▶ [WHAT IS BEING ASKED]: Look below for the line containing "(role_str (tm_requested_role member)));"; from there through the line containing "Definition session_create_team (caller_pane_id", both lines included, please set down each line exactly and nothing else.
[[ DATASET CONTENT open ]]
(** [TeamMemberResult] and [TeamResult] as they are sent. *)
Definition member_value (member : TeamMemberResult) : Value :=
  VObject [("requested_role", VString (role_str (tm_requested_role member)));
           ("pane_id", optional_text (tm_pane_id member));
           ("canonical_name", optional_text (agent_str <$> tm_canonical_name member));
           ("state", VString (state_text (tm_state member)));
           ("error_code", optional_text (tm_error_code member))].

Definition team_value (members : list TeamMemberResult) : Value :=
  VObject [("members", VArray (member_value <$> members))].

(** [CreateTeamParams]: the roles and the role of the caller. *)
Definition team_params_of_value (params : Value) : option (list string * option string) :=
  known_fields ["roles"; "self_role"]
    (λ params,
      match params with
      | VObject map =>
          match document_field "roles" (decode_vec as_str) None map,
                document_field "self_role" optional_string (Some None) map with
          | Some roles, Some self_role => Some (roles, self_role)
          | _, _ => None
          end
      | VArray [roles; self_role] =>
          match decode_vec as_str roles, optional_string self_role with
          | Some roles, Some self_role => Some (roles, self_role)
          | _, _ => None
          end
      | _ => None
      end) params.

(** [create_team] of a session; [herdr] is the executable of [HERDR_BIN_PATH] as it was
    found or the error. *)
Definition session_create_team (caller_pane_id workspace_id : string) (cwd : PathBuf)
    (herdr : Result string PathBuf) (fuel : nat) (params : Value) : Team (Outcome RequestFailure Value) :=
  match team_params_of_value params with
  | None => mret (invalid "CreateTeamParams" params)
  | Some (roles, self_role) =>
      match TeamRequest_new caller_pane_id workspace_id cwd self_role roles, herdr with
      | Fail error, _ => mret (Fail (OtherFailed error))
      | Panic msg, _ => mret (Panic msg)
      | Done _, Err error => mret (Fail (OtherFailed error))
      | Done request, Ok _ =>
          members ← create_team oracle fuel request; mret (Done (team_value members))
      end
  end.
End method.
[[ DATASET CONTENT closed ]]
▶ [SOLUTION]:
  VObject [("requested_role", VString (role_str (tm_requested_role member)));
           ("pane_id", optional_text (tm_pane_id member));
           ("canonical_name", optional_text (agent_str <$> tm_canonical_name member));
           ("state", VString (state_text (tm_state member)));
           ("error_code", optional_text (tm_error_code member))].

Definition team_value (members : list TeamMemberResult) : Value :=
  VObject [("members", VArray (member_value <$> members))].

(** [CreateTeamParams]: the roles and the role of the caller. *)
Definition team_params_of_value (params : Value) : option (list string * option string) :=
  known_fields ["roles"; "self_role"]
    (λ params,
      match params with
      | VObject map =>
          match document_field "roles" (decode_vec as_str) None map,
                document_field "self_role" optional_string (Some None) map with
          | Some roles, Some self_role => Some (roles, self_role)
          | _, _ => None
          end
      | VArray [roles; self_role] =>
          match decode_vec as_str roles, optional_string self_role with
          | Some roles, Some self_role => Some (roles, self_role)
          | _, _ => None
          end
      | _ => None
      end) params.

(** [create_team] of a session; [herdr] is the executable of [HERDR_BIN_PATH] as it was
    found or the error. *)
Definition session_create_team (caller_pane_id workspace_id : string) (cwd : PathBuf)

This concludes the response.